I guess as with everything in life, there are no guarantees. But I know that I have done a fuck ton of work to get where I am and I am the best version of myself that I have been so far. And the quality of the people I pull towards me is better than it ever has been. And at the very same time, I see a new pattern in my dating and love life that I never saw before. I will save that for another blog since I am already so far off the topic I started with...but I see it.
So perhaps my parents are still married not because they found the right person, or loved so deeply or intensely or passionately, but because there was room in their marriage for them both to grow and change and become a better version of themselves. And each of them was able to be patient when it seemed like the person they were, that was woefully lacking, would never change. Perhaps being married for 55 years really just means that you are patient enough to wait out the long droughts of change, and selfless enough to provide each other some grace when the change, the growth into a better you comes hard, too slow or not at all.

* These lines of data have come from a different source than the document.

(* ===== verification/GenesisTheorems.v ===== *)
(** * The first state of a chain: the theorems

    The accounts of the chain balance from the start: [init_genesis] gives a
    state in which every asset's supply is exactly what somebody holds, every
    market-issued one is owed by positions, and the active witnesses exist. *)

From stdpp Require Import gmap strings list.
From Stdlib Require Import ZArith Lia.
From S2P Require Import Prelude Fc Config Authority Asset AssetText VestingBalance Objects Database Sample Balances Fees Exchange WithdrawPermission Fba Market MarketSteps PriceFeeds PriceFeedProps AssetEval AssetProps Governance GovernanceProps Accounts AccountProps AccountTheorems AccountIndexes ForkDb Proposal Confidential SmallOps Operations FeeSchedule ChainState ChainProps TransactionTheorems Genesis.

Local Open Scope string_scope.
Local Open Scope Z_scope.

(** ** Quiet steps *)

(** The tables that say what exists and how much of it. *)
Definition coffers (d : database) :=
  (db_balances d, objs (db_call_orders d), db_assets d, db_asset_dyn d, db_bitassets d, db_next_asset d,
   db_next_asset_dyn d, db_next_bitasset d).

(** The time, the rules but for the registration fee, and the accumulators. *)
Definition setting (d : database) :=
  (clock d, set_account_basic_fee (λ _, 0) (parameters d), gp_active_witnesses (db_gpo d), db_fbas d).
Definition witnesses_of (d : database) := (db_witnesses d, gv_next_witness (db_governance d)).

Definition quiet (d d' : database) : Prop := conserves d d' ∧ coffers d' = coffers d ∧ setting d' = setting d.
Definition very_quiet (d d' : database) : Prop := quiet d d' ∧ witnesses_of d' = witnesses_of d.

#[export] Instance quiet_preorder : PreOrder quiet.
Proof.
  split; [intros d; split; [apply moves_refl|done]|]. intros d1 d2 d3 (C1 & E1 & S1) (C2 & E2 & S2).
  split; [by eapply moves_conserves_l|split; congruence].
Qed.

#[export] Instance very_quiet_preorder : PreOrder very_quiet.
Proof. split; [by intros d|]. intros d1 d2 d3 [Q1 E1] [Q2 E2]. split; [by etrans|congruence]. Qed.

(** What somebody owes of an asset. *)
Definition total_debt (x : Z) (d : database) : Z :=
  msum (λ _ c, amount_of x (get_debt c)) (objs (db_call_orders d)).

Lemma coffers_supply d d' x : coffers d' = coffers d → current_supply x d' = current_supply x d.
Proof. unfold coffers, current_supply. by intros [= _ _ -> -> _ _ _ _]. Qed.

Lemma coffers_debt d d' x : coffers d' = coffers d → total_debt x d' = total_debt x d.
Proof. unfold coffers, total_debt. by intros [= _ -> _ _ _ _ _ _]. Qed.

Lemma coffers_fresh d d' : coffers d' = coffers d → asset_ids_fresh d → asset_ids_fresh d'.
Proof. unfold coffers, asset_ids_fresh. by intros [= _ _ -> -> -> -> -> ->]. Qed.

Section genesis.
Context {FC : FcArith} {FCL : FcArithLaws FC} {BA : BoostArith} {NE : NthElement} {FS : FcString} {IP : FcIp}.
Context {P : Pedersen} {PS : PackSizes}.
Context (key_addresses : Z → list Z) (flags : skip_flags) (boost_to_lower : string → string).

Notation genesis_apply := (genesis_apply key_addresses flags).

(** ** Operations without a fee *)

Lemma free_operation {Op} {E : Evaluator Op} required d (op : Op) d' : op_fee op = core_asset 0 →
  start_evaluate false false required d op = Ok d' →
  ∃ st d1, very_quiet d d1 ∧ do_evaluate d op = Ok st ∧ do_apply d1 op st = Ok d'.
Proof.
  intros Hfee (g & st & d0 & d1 & d2 & Hg & Hst & Hc & Hp & Ha & Hadj)%start_evaluate_stages.
  pose proof (fee_payment_moves _ _ _ _ _ _ _ Hg eq_refl Hc Hp) as M.
  apply prepare_fee_ok in Hg as (_ & Hi & _). rewrite Hfee in *. injection Hadj as <-.
  exists st, d1. split_and!; [|done|done]. unfold convert_fee in Hc. rewrite Hi in Hc. injection Hc as <-.
  apply moves_modify_statistics in Hp as (s & s' & _ & _ & -> & _). split; [split; [|done]|done].
  eapply moves_ext; [exact M|]. intros x. unfold amount_of. by case_match.
Qed.

Lemma create_account_quiet op d id d' : create_account op d = Ok (id, d') → very_quiet d d'.
Proof.
  intros (stats & _ & _ & Hs & _ & -> & _)%create_account_ok. split; [split; [|done]|done].
  eapply moves_conserves_l; [by apply (moves_new_statistics _ stats id)|].
  eapply moves_conserves_l; [apply (moves_next_statistics _ (λ n, n + 1))|]. apply moves_set_accounts.
Qed.

Lemma count_registration_quiet d d' : count_registration d = Ok d' → very_quiet d d'.
Proof.
  intros H. pose proof (count_registration_moves _ _ H) as M. unfold count_registration, modify_dgpo in H. cbn [rbind] in H.
  case_in H; [done|]. case_in H; [|by injection H as <-].
  apply rbind_ok in H as (fee & _ & [= <-]). split; [split; [exact M|]|]; done.
Qed.

Lemma account_quiet name owner active memo btc eth d d' :
  genesis_apply (op_account_create (genesis_account name owner active memo btc eth)) d = Ok d' → very_quiet d d'.
Proof.
  intros H. apply rbind_ok in H as (s & H & [= <-]). cbn in H. apply rbind_ok in H as (d1 & H & [= <-]).
  apply free_operation in H as ([] & d2 & Q & _ & H); [|done]. etrans; [exact Q|]. simpl in H.
  apply rbind_ok in H as ([id d3] & H & [= <-]). unfold account_create_do_apply in H. cbn in H.
  apply rbind_ok in H as ([i d4] & H1%create_account_quiet & H).
  apply rbind_ok in H as (d5 & H2%count_registration_quiet & [= _ <-]). by etrans.
Qed.

(** ** Before the first asset *)

(** Nothing but the balance of the committee. *)
Definition unborn (g : genesis_state_type) (d : database) : Prop :=
  coffers d = coffers (initial_database g) ∧ setting d = setting (initial_database g) ∧
  witnesses_of d = witnesses_of (initial_database g) ∧
  ∀ x, imbalance x d = amount_of x (core_asset GRAPHENE_MAX_SHARE_SUPPLY).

Happy 55th Anniversary Mom and Dad. Thank you for being amazing examples and also ample warning over the years. Your marriage isn’t perfect because no one has a perfect marriage. And I think that perhaps, that is the secret to your success: you hung in their long enough to become content with the imperfections while also working individually and as a couple to become a better version of you/us than you were the day before...
I am impressed, grateful and happy to have the two of you alive, relatively healthy and close by. I watch, I see and I admire all the qualities about each of you that contributed to making it to this most amazing milestone. Congratulations on doing something the rest of us can’t even fathom anymore.